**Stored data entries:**
--------
(* ===== verification/JsClient.v ===== *)
(** * The compatibility clients

    [src/internal/ts-compat/src/smoke.ts] and [stress.ts], the two programs that drive the
    service through the Node client library.  The library is a parameter: what a call answers
    and what becomes of the library's state.  A [main] is a computation that awaits; while it
    does, the event loop runs the handlers the program registered.  Which events happen, and
    when an awaited call is answered, is a script the computation reads. *)

From S2P Require Import Prelude.

(** ** The library *)

Record js_error := MkJsError { code : option Z; message_text : string }.
#[export] Instance js_error_eq_dec : EqDecision js_error.
Proof. solve_decision. Defined.

Record sub_metadata := MkSubMeta {
  sm_enableMessageOrdering : bool; sm_labels : option (gmap string string);
  sm_minimumBackoff : Z * Z  (* seconds, nanos *) }.

(** The awaited calls of the two programs. *)
Inductive libcall :=
  | CallGetTopics | CallGetSubscriptions
  | CallCreateTopic (id : string)
  | CallTopicGet (id : string) (autoCreate : bool)
  | CallTopicSetMetadata (id : string) (labels : gmap string string)
  | CallSubGet (topic id : string) (autoCreate : bool)
  | CallSubSetMetadata (id : string) (m : sub_metadata)
  | CallPublish (topic : string) (json attributes : gmap string string)
  | CallSubDelete (id : string) | CallTopicDelete (id : string)
  | CallSubClose (id : string) | CallClientClose.

(** What the answers carry: a number of rows, the labels of the metadata, a message id. *)
Inductive reply :=
  | NoReply | Count (n : nat) | Labels (l : option (gmap string string)) | MessageID (id : string).

(** [data_toString]: the [Buffer]'s UTF-8 decoding. *)
Class PubSubLib := {
  lib : Type;
  answer : libcall → lib → (js_error + reply) * lib;
  data_toString : list N → string }.

(** The publish time is a [PreciseDate], in nanoseconds. *)
Record Message := MkMsg {
  ms_id : string; ms_ackId : string; ms_attributes : gmap string string; ms_deliveryAttempt : Z;
  ms_orderingKey : option string; ms_publishTime : Z; ms_data : list N }.
Record trimmed := MkTrimmed {
  tm_id : string; tm_ackId : string; tm_attributes : gmap string string; tm_deliveryAttempt : Z;
  tm_orderingKey : option string; tm_publishTime : Z; tm_data : string }.

(** [new Date(d)] keeps whole milliseconds. *)
Definition trimMsg {L : PubSubLib} (message : Message) : trimmed :=
  MkTrimmed (ms_id message) (ms_ackId message) (ms_attributes message) (ms_deliveryAttempt message)
    (ms_orderingKey message) (ms_publishTime message / 1000000) (data_toString (ms_data message)).

(** ** Console *)

Inductive part := Str (s : string) | Num (z : Z) | Flag (b : bool) | Msg (m : trimmed) | Ratio (n d : Z).
Inductive line := Log (parts : list part) | LogError (e : js_error) | ConsoleError (e : js_error).

(** ** The machine *)

(** What the event loop does next: answer the awaited call, or deliver an event. *)
Inductive item (Ev : Type) := Answered | Event (e : Ev).
Arguments Answered {Ev}.
Arguments Event {Ev} e.

Section Machine.
Context {L : PubSubLib} {H Ev : Type}.
(** The registered handlers; [None]: the event loop does not deliver this event now. *)
Context (handle : Ev → H → option (H * list line)).

Record js := MkJs {
  j_lib : lib; j_calls : list libcall; j_console : list line; j_h : H; j_script : list (item Ev) }.

(** [None]: the script ends, or is not one the event loop can follow. *)
Definition Js (A : Type) : Type := js → option ((js_error + A) * js).

#[export] Instance Js_ret : MRet Js := λ A a s, Some (inr a, s).
#[export] Instance Js_bind : MBind Js := λ A B f m s,
  match m s with
  | Some (inr a, s') => f a s'
  | Some (inl e, s') => Some (inl e, s')
  | None => None
  end.

Definition print (l : line) : Js () := λ s,
  Some (inr (), MkJs (j_lib s) (j_calls s) (j_console s ++ [l]) (j_h s) (j_script s)).
Definition console_log (parts : list part) : Js () := print (Log parts).
Definition throw {A} (e : js_error) : Js A := λ s, Some (inl e, s).
Definition try_catch {A} (body : Js A) (handler : js_error → Js A) : Js A := λ s,
  match body s with Some (inl e, s') => handler e s' | r => r end.
(** What [last] throws replaces the body's completion. *)
Definition finally_ {A} (body : Js A) (last : Js ()) : Js A := λ s,
  match body s with
  | Some (r, s') =>
      match last s' with
      | Some (inr _, s'') => Some (r, s'')
      | Some (inl e, s'') => Some (inl e, s'')
      | None => None
      end
  | None => None
  end.
Definition h_gets {A} (f : H → A) : Js A := λ s, Some (inr (f (j_h s)), s).
Definition h_modify (f : H → H) : Js () := λ s,
  Some (inr (), MkJs (j_lib s) (j_calls s) (j_console s) (f (j_h s)) (j_script s)).

(** Handlers run until the awaited call is answered. *)
Fixpoint until_answered (script : list (item Ev)) (h : H) (out : list line)
  : option (H * list line * list (item Ev)) :=
  match script with
  | [] => None
  | Answered :: script => Some (h, out, script)
  | Event e :: script =>
      match handle e h with
      | Some (h', ls) => until_answered script h' (out ++ ls)
      | None => None
      end
  end.

Definition call (c : libcall) : Js reply := λ s,
  match until_answered (j_script s) (j_h s) (j_console s) with
  | Some (h, out, script) =>
      let '(r, l) := answer c (j_lib s) in Some (r, MkJs l (j_calls s ++ [c]) out h script)
  | None => None
  end.

(** Handlers run until a promise they settle is settled. *)
Fixpoint until_settled {A} (settled : H → option A) (script : list (item Ev)) (h : H) (out : list line)
  : option (A * H * list line * list (item Ev)) :=
  match settled h with
  | Some a => Some (a, h, out, script)
  | None =>
      match script with
      | Event e :: script =>
          match handle e h with
          | Some (h', ls) => until_settled settled script h' (out ++ ls)
          | None => None
          end
      | _ => None
      end
  end.

Definition await {A} (settled : H → option (js_error + A)) : Js A := λ s,
  match until_settled settled (j_script s) (j_h s) (j_console s) with
  | Some (r, h, out, script) => Some (r, MkJs (j_lib s) (j_calls s) out h script)
  | None => None
  end.

(** [main().catch((err) => console.log(err))] *)
Definition run_main (main : Js ()) : Js () := try_catch main (λ err, print (LogError err)).
End Machine.

Definition count_of (r : reply) : Z := match r with Count n => Z.of_nat n | _ => 0 end.
Definition labels_of (r : reply) : gmap string string :=
  match r with Labels (Some l) => l | _ => ∅ end.
Definition id_of (r : reply) : string := match r with MessageID i => i | _ => EmptyString end.

(** ["ts-stress-" + Math.random().toString().substr(2)] *)
Definition make_id (random : string) : string :=
  "ts-stress-" +:+ String.substring 2 (String.length random - 2) random.

(** ** smoke.ts *)

(** The state the handlers share: the clock, the timer that resolves [msgsP], the handlers
    that sleep before they acknowledge. *)
Record smoke_state := MkSmoke {
  sm_now : Z; sm_listening : bool; sm_timer : option Z; sm_resolved : bool; sm_gotError : bool;
  sm_pending : list (Z * Message); sm_received : list Message; sm_acked : list Message }.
--------
**How to complete this task:** Every record should be retyped so that it matches the original exactly.

**Task result:**
(* ===== verification/JsClient.v ===== *)
(** * The compatibility clients

    [src/internal/ts-compat/src/smoke.ts] and [stress.ts], the two programs that drive the
    service through the Node client library.  The library is a parameter: what a call answers
    and what becomes of the library's state.  A [main] is a computation that awaits; while it
    does, the event loop runs the handlers the program registered.  Which events happen, and
    when an awaited call is answered, is a script the computation reads. *)

From S2P Require Import Prelude.

(** ** The library *)

Record js_error := MkJsError { code : option Z; message_text : string }.
#[export] Instance js_error_eq_dec : EqDecision js_error.
Proof. solve_decision. Defined.

Record sub_metadata := MkSubMeta {
  sm_enableMessageOrdering : bool; sm_labels : option (gmap string string);
  sm_minimumBackoff : Z * Z  (* seconds, nanos *) }.

(** The awaited calls of the two programs. *)
Inductive libcall :=
  | CallGetTopics | CallGetSubscriptions
  | CallCreateTopic (id : string)
  | CallTopicGet (id : string) (autoCreate : bool)
  | CallTopicSetMetadata (id : string) (labels : gmap string string)
  | CallSubGet (topic id : string) (autoCreate : bool)
  | CallSubSetMetadata (id : string) (m : sub_metadata)
  | CallPublish (topic : string) (json attributes : gmap string string)
  | CallSubDelete (id : string) | CallTopicDelete (id : string)
  | CallSubClose (id : string) | CallClientClose.

(** What the answers carry: a number of rows, the labels of the metadata, a message id. *)
Inductive reply :=
  | NoReply | Count (n : nat) | Labels (l : option (gmap string string)) | MessageID (id : string).

(** [data_toString]: the [Buffer]'s UTF-8 decoding. *)
Class PubSubLib := {
  lib : Type;
  answer : libcall → lib → (js_error + reply) * lib;
  data_toString : list N → string }.

(** The publish time is a [PreciseDate], in nanoseconds. *)
Record Message := MkMsg {
  ms_id : string; ms_ackId : string; ms_attributes : gmap string string; ms_deliveryAttempt : Z;
  ms_orderingKey : option string; ms_publishTime : Z; ms_data : list N }.
Record trimmed := MkTrimmed {
  tm_id : string; tm_ackId : string; tm_attributes : gmap string string; tm_deliveryAttempt : Z;
  tm_orderingKey : option string; tm_publishTime : Z; tm_data : string }.

(** [new Date(d)] keeps whole milliseconds. *)
Definition trimMsg {L : PubSubLib} (message : Message) : trimmed :=
  MkTrimmed (ms_id message) (ms_ackId message) (ms_attributes message) (ms_deliveryAttempt message)
    (ms_orderingKey message) (ms_publishTime message / 1000000) (data_toString (ms_data message)).

(** ** Console *)

Inductive part := Str (s : string) | Num (z : Z) | Flag (b : bool) | Msg (m : trimmed) | Ratio (n d : Z).
Inductive line := Log (parts : list part) | LogError (e : js_error) | ConsoleError (e : js_error).

(** ** The machine *)

(** What the event loop does next: answer the awaited call, or deliver an event. *)
Inductive item (Ev : Type) := Answered | Event (e : Ev).
Arguments Answered {Ev}.
Arguments Event {Ev} e.

Section Machine.
Context {L : PubSubLib} {H Ev : Type}.
(** The registered handlers; [None]: the event loop does not deliver this event now. *)
Context (handle : Ev → H → option (H * list line)).

Record js := MkJs {
  j_lib : lib; j_calls : list libcall; j_console : list line; j_h : H; j_script : list (item Ev) }.

(** [None]: the script ends, or is not one the event loop can follow. *)
Definition Js (A : Type) : Type := js → option ((js_error + A) * js).

#[export] Instance Js_ret : MRet Js := λ A a s, Some (inr a, s).
#[export] Instance Js_bind : MBind Js := λ A B f m s,
  match m s with
  | Some (inr a, s') => f a s'
  | Some (inl e, s') => Some (inl e, s')
  | None => None
  end.

Definition print (l : line) : Js () := λ s,
  Some (inr (), MkJs (j_lib s) (j_calls s) (j_console s ++ [l]) (j_h s) (j_script s)).
Definition console_log (parts : list part) : Js () := print (Log parts).
Definition throw {A} (e : js_error) : Js A := λ s, Some (inl e, s).
Definition try_catch {A} (body : Js A) (handler : js_error → Js A) : Js A := λ s,
  match body s with Some (inl e, s') => handler e s' | r => r end.
(** What [last] throws replaces the body's completion. *)
Definition finally_ {A} (body : Js A) (last : Js ()) : Js A := λ s,
  match body s with
  | Some (r, s') =>
      match last s' with
      | Some (inr _, s'') => Some (r, s'')
      | Some (inl e, s'') => Some (inl e, s'')
      | None => None
      end
  | None => None
  end.
Definition h_gets {A} (f : H → A) : Js A := λ s, Some (inr (f (j_h s)), s).
Definition h_modify (f : H → H) : Js () := λ s,
  Some (inr (), MkJs (j_lib s) (j_calls s) (j_console s) (f (j_h s)) (j_script s)).

(** Handlers run until the awaited call is answered. *)
Fixpoint until_answered (script : list (item Ev)) (h : H) (out : list line)
  : option (H * list line * list (item Ev)) :=
  match script with
  | [] => None
  | Answered :: script => Some (h, out, script)
  | Event e :: script =>
      match handle e h with
      | Some (h', ls) => until_answered script h' (out ++ ls)
      | None => None
      end
  end.

Definition call (c : libcall) : Js reply := λ s,
  match until_answered (j_script s) (j_h s) (j_console s) with
  | Some (h, out, script) =>
      let '(r, l) := answer c (j_lib s) in Some (r, MkJs l (j_calls s ++ [c]) out h script)
  | None => None
  end.

(** Handlers run until a promise they settle is settled. *)
Fixpoint until_settled {A} (settled : H → option A) (script : list (item Ev)) (h : H) (out : list line)
  : option (A * H * list line * list (item Ev)) :=
  match settled h with
  | Some a => Some (a, h, out, script)
  | None =>
      match script with
      | Event e :: script =>
          match handle e h with
          | Some (h', ls) => until_settled settled script h' (out ++ ls)
          | None => None
          end
      | _ => None
      end
  end.

Definition await {A} (settled : H → option (js_error + A)) : Js A := λ s,
  match until_settled settled (j_script s) (j_h s) (j_console s) with
  | Some (r, h, out, script) => Some (r, MkJs (j_lib s) (j_calls s) out h script)
  | None => None
  end.

(** [main().catch((err) => console.log(err))] *)
Definition run_main (main : Js ()) : Js () := try_catch main (λ err, print (LogError err)).
End Machine.

Definition count_of (r : reply) : Z := match r with Count n => Z.of_nat n | _ => 0 end.
Definition labels_of (r : reply) : gmap string string :=
  match r with Labels (Some l) => l | _ => ∅ end.
Definition id_of (r : reply) : string := match r with MessageID i => i | _ => EmptyString end.

(** ["ts-stress-" + Math.random().toString().substr(2)] *)
Definition make_id (random : string) : string :=
  "ts-stress-" +:+ String.substring 2 (String.length random - 2) random.

(** ** smoke.ts *)

(** The state the handlers share: the clock, the timer that resolves [msgsP], the handlers
    that sleep before they acknowledge. *)
Record smoke_state := MkSmoke {
  sm_now : Z; sm_listening : bool; sm_timer : option Z; sm_resolved : bool; sm_gotError : bool;
  sm_pending : list (Z * Message); sm_received : list Message; sm_acked : list Message }.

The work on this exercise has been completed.